WCC Tournament champions

NCAA Tournament, First Round
- Conference: West Coast Conference
- Record: 24–10 (14–4 WCC)
- Head coach: Lisa Fortier (12th season);
- Assistant coaches: Jordan Green; Stacy Clinesmith; Craig Fortier; Chantel Osahor; Jazmine Redmon;
- Home arena: McCarthey Athletic Center

= 2025–26 Gonzaga Bulldogs women's basketball team =

American college basketball season

The 2025–26 Gonzaga Bulldogs women's basketball team represents Gonzaga University during the 2025–26 NCAA Division I women's basketball season. The Bulldogs, led by 12th-year head coach Lisa Fortier, play their home games at the McCarthey Athletic Center in Spokane, Washington, as members of the West Coast Conference.

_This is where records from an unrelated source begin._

(* ===== verification/MsgFilter.v ===== *)
(** Which messages a session accepts, and when it must rekey (internal.c,
    [HighwaterCheck], [IsMessageAllowed] and its two sides, [MsgIdKnown],
    [ExpectClientKexMsg]). *)

From S2P Require Import Prelude Codes Names Buffer Algos Kdf Session Samples.

Section MsgFilter.
Context `{CTX}.

Definition MSGIDLIMIT_TRANS_GEN (x : Z) : bool :=
  (MSGIDLIMIT_TRANS_GEN_MIN <=? x) && (x <=? MSGIDLIMIT_TRANS_GEN_MAX).
Definition MSGIDLIMIT_TRANS (x : Z) : bool :=
  (MSGIDLIMIT_TRANS_MIN <=? x) && (x <=? MSGIDLIMIT_TRANS_MAX).
Definition MSGIDLIMIT_TRANS_KEX (x : Z) : bool :=
  (MSGIDLIMIT_TRANS_KEX_MIN <=? x) && (x <=? MSGIDLIMIT_TRANS_KEX_MAX).
Definition MSGIDLIMIT_AUTH (x : Z) : bool :=
  (MSGIDLIMIT_AUTH_MIN <=? x) && (x <=? MSGIDLIMIT_AUTH_MAX).
Definition MSGIDLIMIT_POST_USERAUTH (x : Z) : bool := MSGIDLIMIT_CONN_MIN <=? x.

(** [ssh->error = WS_MSGID_NOT_ALLOWED_E; return 0]. *)
Definition deny : M bool :=
  modify (fun s => s <| error := WS_MSGID_NOT_ALLOWED_E |>);; mret false.

Definition peer_is_keying (s : WOLFSSH) : bool :=
  truthy (Z.land (isKeying s) WOLFSSH_PEER_IS_KEYING).

(** The key exchange messages, the same on both sides: [Some] when the function
    returns there. *)
Definition kex_allowed (msg : Z) : M (option bool) :=
  s ← get;
  if MSGIDLIMIT_TRANS msg then
    if peer_is_keying s then
      if msg =? MSGID_KEXINIT then b ← deny; mret (Some b)
      else
        match handshake s with
        | Some h =>
          if negb (expectMsgId h =? MSGID_NONE) then
            if negb (msg =? expectMsgId h) then b ← deny; mret (Some b)
            else
              modify (fun s => s <| handshake := Some (h <| expectMsgId := MSGID_NONE |>) |>);;
              mret (Some true)
          else mret None
        | None => mret None
        end
    else if msg =? MSGID_KEXINIT then mret (Some true)
    else b ← deny; mret (Some b)
  else mret None.

Definition IsMessageAllowedServer (msg : Z) : M bool :=
  s ← get;
  if (msg =? MSGID_SERVICE_ACCEPT) || (msg =? MSGID_KEXDH_REPLY) || (msg =? MSGID_KEXDH_GEX_REPLY)
  then deny
  else if msg =? MSGID_SERVICE_REQUEST then
    if peer_is_keying s then deny
    else mret (acceptState s =? ACCEPT_KEYED)
  else if MSGIDLIMIT_TRANS_GEN msg then mret true
  else
    r ← kex_allowed msg;
    match r with
    | Some b => mret b
    | None =>
      if MSGIDLIMIT_AUTH msg && (acceptState s <? ACCEPT_CLIENT_USERAUTH_REQUEST_DONE)
      then mret false
      else if (acceptState s <? ACCEPT_KEYED) && (MSGID_KEXDH_GEX_REQUEST <? msg) then mret false
      else if acceptState s <? ACCEPT_SERVER_USERAUTH_SENT then
        if MSGIDLIMIT_POST_USERAUTH msg then mret false
        else if (MSGID_USERAUTH_REQUEST <? msg) && negb (msg =? MSGID_USERAUTH_INFO_RESPONSE)
        then mret false
        else mret true
      else if (MSGID_USERAUTH_REQUEST <=? msg) && (msg <? MSGID_GLOBAL_REQUEST) then mret false
      else mret true
    end.
(* ===== verification/Transport.v ===== *)
(** The binary packet protocol, sending (internal.c): [PreparePacket] opens a
    packet in the output buffer, the senders write its payload, [BundlePacket]
    pads, authenticates and encrypts it, and [wolfSSH_SendPacket] flushes the
    buffer to the I/O callback. Also the ciphers and MACs of both directions.

    The loop of [SendPacketFlush] has as fuel the number of callback calls one
    flush may make ([io_fuel]); running out of it stands for the loop that does
    not end, an undefined outcome here. *)

From S2P Require Import Prelude Codes Wire Names Buffer Algos Kdf Session Samples MsgFilter.

Section Transport.
Context `{CTX} `{Crypto}.

Definition out_read (i n : Z) : M bytes := on_out (buffer_read i n).
Definition out_write (i : Z) (d : bytes) : M unit := on_out (buffer_write i d).

(** The writes of a sender at the end of the packet being built, each moving
    [outputBuffer.length]. *)
Definition put (d : bytes) : M unit :=
  s ← get;
  out_write (b_length (outputBuffer (tx s))) d;;
  modify (fun s => s <| tx; outputBuffer ::= (fun b => b <| b_length ::= (fun l => l +w blen d) |>) |>).

(** ** Ciphers *)

(** One step of the carry over the explicit part of the nonce, from its last
    byte; the result is in order. *)
Fixpoint increment_loop (rev_iv : bytes) (carry : Z) : bytes :=
  match rev_iv with
  | [] => []
  | b :: r =>
    let sum := b + carry in
    wrap8 sum :: increment_loop r (Z.land (Z.shiftr sum 8) 1)
  end.

Definition AeadIncrementExpIv (iv : bytes) : bytes :=
  take (Z.to_nat AEAD_IMP_IV_SZ) iv
  ++ rev (increment_loop (rev (slice iv AEAD_IMP_IV_SZ AEAD_EXP_IV_SZ)) 1)
  ++ drop (Z.to_nat (AEAD_IMP_IV_SZ + AEAD_EXP_IV_SZ)) iv.

(** A block cipher on whole blocks only. *)
Definition aes_blocks (f : bytes -> bytes -> option bytes * bytes) (err : Z) (st input : bytes)
    : res bytes * bytes :=
  if truthy (blen input mod AES_BLOCK_SIZE) then (Err err, st)
  else match f st input with
       | (Some o, st') => (Ok o, st')
       | (None, st') => (Err err, st')
       end.

Definition encrypt_ret (t : Transmit) (input : bytes) : res bytes * bytes :=
  let st := encryptCipher t in
  match encryptId t with
  | ID_NONE => (Ok input, st)
  | ID_AES128_CBC | ID_AES192_CBC | ID_AES256_CBC =>
      aes_blocks wc_AesCbcEncrypt WS_ENCRYPT_E st input
  | ID_AES128_CTR | ID_AES192_CTR | ID_AES256_CTR =>
      aes_blocks wc_AesCtrEncrypt WS_ENCRYPT_E st input
  | _ => (Err WS_INVALID_ALGO_ID, st)
  end.

Definition Encrypt (input : bytes) : M bytes :=
  let sz := blen input in
  guard_err (sz =? 0) WS_BAD_ARGUMENT;;
  s ← get;
  let '(ret, st') := encrypt_ret (tx s) input in
  modify (fun s => s <| tx; encryptCipher := st' |> <| tx; txCount ::= (fun c => c +w sz) |>);;
  lift_res ret.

This season will mark Gonzaga's last season as members of the West Coast Conference, as they will be joining the newly reformed Pac-12 Conference, effective July 1, 2026.

==Previous season==
The Bulldogs finished the 2024–25 season 24–11, 17–3 in WCC play, to finish as WCC regular season co-champions, alongside Portland. They were upset by eventual tournament champions Oregon State in the semifinals of the WCC tournament. They received an automatic bid to the WBIT, where they would defeated UTSA in the first round and Colorado in the second round, before falling to eventual tournament champions Minnesota in the quarterfinals.

==Offseason==
===Departures===
Due to COVID-19 disruptions throughout NCAA sports in 2020–21, the NCAA announced that the 2020–21 season would not count against the athletic eligibility of any individual involved in an NCAA winter sport, including women's basketball. This meant that all seniors in 2023–24 had the option to return for 2024–25.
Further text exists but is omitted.